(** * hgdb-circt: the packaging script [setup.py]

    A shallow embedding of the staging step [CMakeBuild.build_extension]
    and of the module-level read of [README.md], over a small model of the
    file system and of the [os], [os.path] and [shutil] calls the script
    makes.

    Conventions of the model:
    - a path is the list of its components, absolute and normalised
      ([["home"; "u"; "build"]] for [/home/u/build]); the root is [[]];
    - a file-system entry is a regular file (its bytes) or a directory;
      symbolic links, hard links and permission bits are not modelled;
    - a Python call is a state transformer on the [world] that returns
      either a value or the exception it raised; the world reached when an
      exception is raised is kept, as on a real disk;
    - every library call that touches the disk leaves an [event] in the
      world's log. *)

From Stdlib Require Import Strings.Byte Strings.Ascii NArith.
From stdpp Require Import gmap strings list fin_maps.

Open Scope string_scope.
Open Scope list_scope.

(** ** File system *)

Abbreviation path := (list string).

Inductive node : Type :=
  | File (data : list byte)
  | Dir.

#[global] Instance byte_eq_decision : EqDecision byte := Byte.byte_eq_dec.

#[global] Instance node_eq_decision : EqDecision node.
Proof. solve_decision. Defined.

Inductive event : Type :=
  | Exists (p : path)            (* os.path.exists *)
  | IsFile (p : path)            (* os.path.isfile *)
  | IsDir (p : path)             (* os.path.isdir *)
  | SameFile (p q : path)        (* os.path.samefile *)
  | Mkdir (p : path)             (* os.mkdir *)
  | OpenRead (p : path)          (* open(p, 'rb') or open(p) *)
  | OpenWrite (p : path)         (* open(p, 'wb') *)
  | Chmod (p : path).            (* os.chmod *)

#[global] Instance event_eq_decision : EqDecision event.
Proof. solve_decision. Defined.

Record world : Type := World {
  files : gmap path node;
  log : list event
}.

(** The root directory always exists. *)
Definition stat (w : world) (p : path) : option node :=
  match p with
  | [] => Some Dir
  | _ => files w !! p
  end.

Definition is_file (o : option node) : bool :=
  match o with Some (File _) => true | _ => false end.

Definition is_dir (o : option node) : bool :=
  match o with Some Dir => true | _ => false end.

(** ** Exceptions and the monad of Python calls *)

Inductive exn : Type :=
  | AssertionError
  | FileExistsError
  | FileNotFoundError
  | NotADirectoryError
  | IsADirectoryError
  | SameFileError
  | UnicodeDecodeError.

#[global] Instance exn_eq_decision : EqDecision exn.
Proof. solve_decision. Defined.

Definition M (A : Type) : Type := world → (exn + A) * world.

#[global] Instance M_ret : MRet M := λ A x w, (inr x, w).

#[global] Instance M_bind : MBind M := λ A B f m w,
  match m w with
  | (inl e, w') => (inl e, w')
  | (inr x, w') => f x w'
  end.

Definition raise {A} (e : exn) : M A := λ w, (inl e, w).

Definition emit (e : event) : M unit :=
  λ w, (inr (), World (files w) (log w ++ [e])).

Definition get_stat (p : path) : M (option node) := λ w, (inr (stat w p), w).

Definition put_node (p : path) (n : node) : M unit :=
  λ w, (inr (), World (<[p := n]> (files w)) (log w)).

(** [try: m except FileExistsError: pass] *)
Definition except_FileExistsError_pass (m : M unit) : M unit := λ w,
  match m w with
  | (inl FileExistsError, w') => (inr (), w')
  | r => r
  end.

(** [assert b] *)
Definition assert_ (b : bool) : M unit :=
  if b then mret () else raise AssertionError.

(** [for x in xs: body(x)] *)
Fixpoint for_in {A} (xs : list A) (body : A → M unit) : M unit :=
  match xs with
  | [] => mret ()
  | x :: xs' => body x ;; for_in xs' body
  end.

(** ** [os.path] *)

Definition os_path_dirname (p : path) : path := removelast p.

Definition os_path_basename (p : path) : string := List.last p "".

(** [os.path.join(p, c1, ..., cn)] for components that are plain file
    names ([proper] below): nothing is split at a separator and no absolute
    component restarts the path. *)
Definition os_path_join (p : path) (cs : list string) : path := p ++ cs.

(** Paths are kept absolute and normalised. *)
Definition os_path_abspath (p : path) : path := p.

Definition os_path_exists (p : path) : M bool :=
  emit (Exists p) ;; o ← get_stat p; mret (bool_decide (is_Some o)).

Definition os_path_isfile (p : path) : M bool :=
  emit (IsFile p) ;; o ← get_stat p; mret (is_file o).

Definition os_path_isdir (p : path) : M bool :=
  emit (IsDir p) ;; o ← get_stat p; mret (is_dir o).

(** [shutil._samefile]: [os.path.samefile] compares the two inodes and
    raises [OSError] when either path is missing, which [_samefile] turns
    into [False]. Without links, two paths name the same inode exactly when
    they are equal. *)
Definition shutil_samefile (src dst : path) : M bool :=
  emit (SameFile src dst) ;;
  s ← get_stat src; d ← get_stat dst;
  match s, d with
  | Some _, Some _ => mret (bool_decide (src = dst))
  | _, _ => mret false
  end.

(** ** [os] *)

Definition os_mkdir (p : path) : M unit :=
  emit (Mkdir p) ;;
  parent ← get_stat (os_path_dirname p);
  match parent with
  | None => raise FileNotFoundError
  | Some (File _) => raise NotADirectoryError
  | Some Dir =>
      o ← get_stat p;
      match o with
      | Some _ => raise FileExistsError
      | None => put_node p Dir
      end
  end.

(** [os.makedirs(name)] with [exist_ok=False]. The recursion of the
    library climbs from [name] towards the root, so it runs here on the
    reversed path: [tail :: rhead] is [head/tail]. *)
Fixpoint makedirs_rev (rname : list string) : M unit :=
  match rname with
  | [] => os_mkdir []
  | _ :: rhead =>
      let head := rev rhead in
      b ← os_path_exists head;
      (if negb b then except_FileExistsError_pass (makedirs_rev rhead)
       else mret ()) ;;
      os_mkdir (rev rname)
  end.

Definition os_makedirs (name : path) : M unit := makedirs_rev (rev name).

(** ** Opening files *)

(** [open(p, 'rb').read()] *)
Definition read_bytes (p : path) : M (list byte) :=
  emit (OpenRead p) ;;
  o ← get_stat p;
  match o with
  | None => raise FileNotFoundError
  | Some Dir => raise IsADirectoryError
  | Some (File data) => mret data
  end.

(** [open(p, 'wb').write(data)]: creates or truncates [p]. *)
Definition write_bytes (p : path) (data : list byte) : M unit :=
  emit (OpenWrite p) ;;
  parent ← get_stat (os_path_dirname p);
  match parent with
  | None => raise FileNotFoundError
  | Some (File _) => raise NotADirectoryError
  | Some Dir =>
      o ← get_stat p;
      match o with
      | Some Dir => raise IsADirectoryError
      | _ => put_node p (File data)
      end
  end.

--------

__TASK OBJECTIVE__.
Each line of the material above must be retyped exactly as written.

__SOLUTION__.
(** * hgdb-circt: the packaging script [setup.py]

    A shallow embedding of the staging step [CMakeBuild.build_extension]
    and of the module-level read of [README.md], over a small model of the
    file system and of the [os], [os.path] and [shutil] calls the script
    makes.

    Conventions of the model:
    - a path is the list of its components, absolute and normalised
      ([["home"; "u"; "build"]] for [/home/u/build]); the root is [[]];
    - a file-system entry is a regular file (its bytes) or a directory;
      symbolic links, hard links and permission bits are not modelled;
    - a Python call is a state transformer on the [world] that returns
      either a value or the exception it raised; the world reached when an
      exception is raised is kept, as on a real disk;
    - every library call that touches the disk leaves an [event] in the
      world's log. *)

From Stdlib Require Import Strings.Byte Strings.Ascii NArith.
From stdpp Require Import gmap strings list fin_maps.

Open Scope string_scope.
Open Scope list_scope.

(** ** File system *)

Abbreviation path := (list string).

Inductive node : Type :=
  | File (data : list byte)
  | Dir.

#[global] Instance byte_eq_decision : EqDecision byte := Byte.byte_eq_dec.

#[global] Instance node_eq_decision : EqDecision node.
Proof. solve_decision. Defined.

Inductive event : Type :=
  | Exists (p : path)            (* os.path.exists *)
  | IsFile (p : path)            (* os.path.isfile *)
  | IsDir (p : path)             (* os.path.isdir *)
  | SameFile (p q : path)        (* os.path.samefile *)
  | Mkdir (p : path)             (* os.mkdir *)
  | OpenRead (p : path)          (* open(p, 'rb') or open(p) *)
  | OpenWrite (p : path)         (* open(p, 'wb') *)
  | Chmod (p : path).            (* os.chmod *)

#[global] Instance event_eq_decision : EqDecision event.
Proof. solve_decision. Defined.

Record world : Type := World {
  files : gmap path node;
  log : list event
}.

(** The root directory always exists. *)
Definition stat (w : world) (p : path) : option node :=
  match p with
  | [] => Some Dir
  | _ => files w !! p
  end.

Definition is_file (o : option node) : bool :=
  match o with Some (File _) => true | _ => false end.

Definition is_dir (o : option node) : bool :=
  match o with Some Dir => true | _ => false end.

(** ** Exceptions and the monad of Python calls *)

Inductive exn : Type :=
  | AssertionError
  | FileExistsError
  | FileNotFoundError
  | NotADirectoryError
  | IsADirectoryError
  | SameFileError
  | UnicodeDecodeError.

#[global] Instance exn_eq_decision : EqDecision exn.
Proof. solve_decision. Defined.

Definition M (A : Type) : Type := world → (exn + A) * world.

#[global] Instance M_ret : MRet M := λ A x w, (inr x, w).

#[global] Instance M_bind : MBind M := λ A B f m w,
  match m w with
  | (inl e, w') => (inl e, w')
  | (inr x, w') => f x w'
  end.

Definition raise {A} (e : exn) : M A := λ w, (inl e, w).

Definition emit (e : event) : M unit :=
  λ w, (inr (), World (files w) (log w ++ [e])).

Definition get_stat (p : path) : M (option node) := λ w, (inr (stat w p), w).

Definition put_node (p : path) (n : node) : M unit :=
  λ w, (inr (), World (<[p := n]> (files w)) (log w)).

(** [try: m except FileExistsError: pass] *)
Definition except_FileExistsError_pass (m : M unit) : M unit := λ w,
  match m w with
  | (inl FileExistsError, w') => (inr (), w')
  | r => r
  end.

(** [assert b] *)
Definition assert_ (b : bool) : M unit :=
  if b then mret () else raise AssertionError.

(** [for x in xs: body(x)] *)
Fixpoint for_in {A} (xs : list A) (body : A → M unit) : M unit :=
  match xs with
  | [] => mret ()
  | x :: xs' => body x ;; for_in xs' body
  end.

(** ** [os.path] *)

Definition os_path_dirname (p : path) : path := removelast p.

Definition os_path_basename (p : path) : string := List.last p "".

(** [os.path.join(p, c1, ..., cn)] for components that are plain file
    names ([proper] below): nothing is split at a separator and no absolute
    component restarts the path. *)
Definition os_path_join (p : path) (cs : list string) : path := p ++ cs.

(** Paths are kept absolute and normalised. *)
Definition os_path_abspath (p : path) : path := p.

Definition os_path_exists (p : path) : M bool :=
  emit (Exists p) ;; o ← get_stat p; mret (bool_decide (is_Some o)).

Definition os_path_isfile (p : path) : M bool :=
  emit (IsFile p) ;; o ← get_stat p; mret (is_file o).

Definition os_path_isdir (p : path) : M bool :=
  emit (IsDir p) ;; o ← get_stat p; mret (is_dir o).

(** [shutil._samefile]: [os.path.samefile] compares the two inodes and
    raises [OSError] when either path is missing, which [_samefile] turns
    into [False]. Without links, two paths name the same inode exactly when
    they are equal. *)
Definition shutil_samefile (src dst : path) : M bool :=
  emit (SameFile src dst) ;;
  s ← get_stat src; d ← get_stat dst;
  match s, d with
  | Some _, Some _ => mret (bool_decide (src = dst))
  | _, _ => mret false
  end.

(** ** [os] *)

Definition os_mkdir (p : path) : M unit :=
  emit (Mkdir p) ;;
  parent ← get_stat (os_path_dirname p);
  match parent with
  | None => raise FileNotFoundError
  | Some (File _) => raise NotADirectoryError
  | Some Dir =>
      o ← get_stat p;
      match o with
      | Some _ => raise FileExistsError
      | None => put_node p Dir
      end
  end.

(** [os.makedirs(name)] with [exist_ok=False]. The recursion of the
    library climbs from [name] towards the root, so it runs here on the
    reversed path: [tail :: rhead] is [head/tail]. *)
Fixpoint makedirs_rev (rname : list string) : M unit :=
  match rname with
  | [] => os_mkdir []
  | _ :: rhead =>
      let head := rev rhead in
      b ← os_path_exists head;
      (if negb b then except_FileExistsError_pass (makedirs_rev rhead)
       else mret ()) ;;
      os_mkdir (rev rname)
  end.

Definition os_makedirs (name : path) : M unit := makedirs_rev (rev name).

(** ** Opening files *)

(** [open(p, 'rb').read()] *)
Definition read_bytes (p : path) : M (list byte) :=
  emit (OpenRead p) ;;
  o ← get_stat p;
  match o with
  | None => raise FileNotFoundError
  | Some Dir => raise IsADirectoryError
  | Some (File data) => mret data
  end.

(** [open(p, 'wb').write(data)]: creates or truncates [p]. *)
Definition write_bytes (p : path) (data : list byte) : M unit :=
  emit (OpenWrite p) ;;
  parent ← get_stat (os_path_dirname p);
  match parent with
  | None => raise FileNotFoundError
  | Some (File _) => raise NotADirectoryError
  | Some Dir =>
      o ← get_stat p;
      match o with
      | Some Dir => raise IsADirectoryError
      | _ => put_node p (File data)
      end
  end.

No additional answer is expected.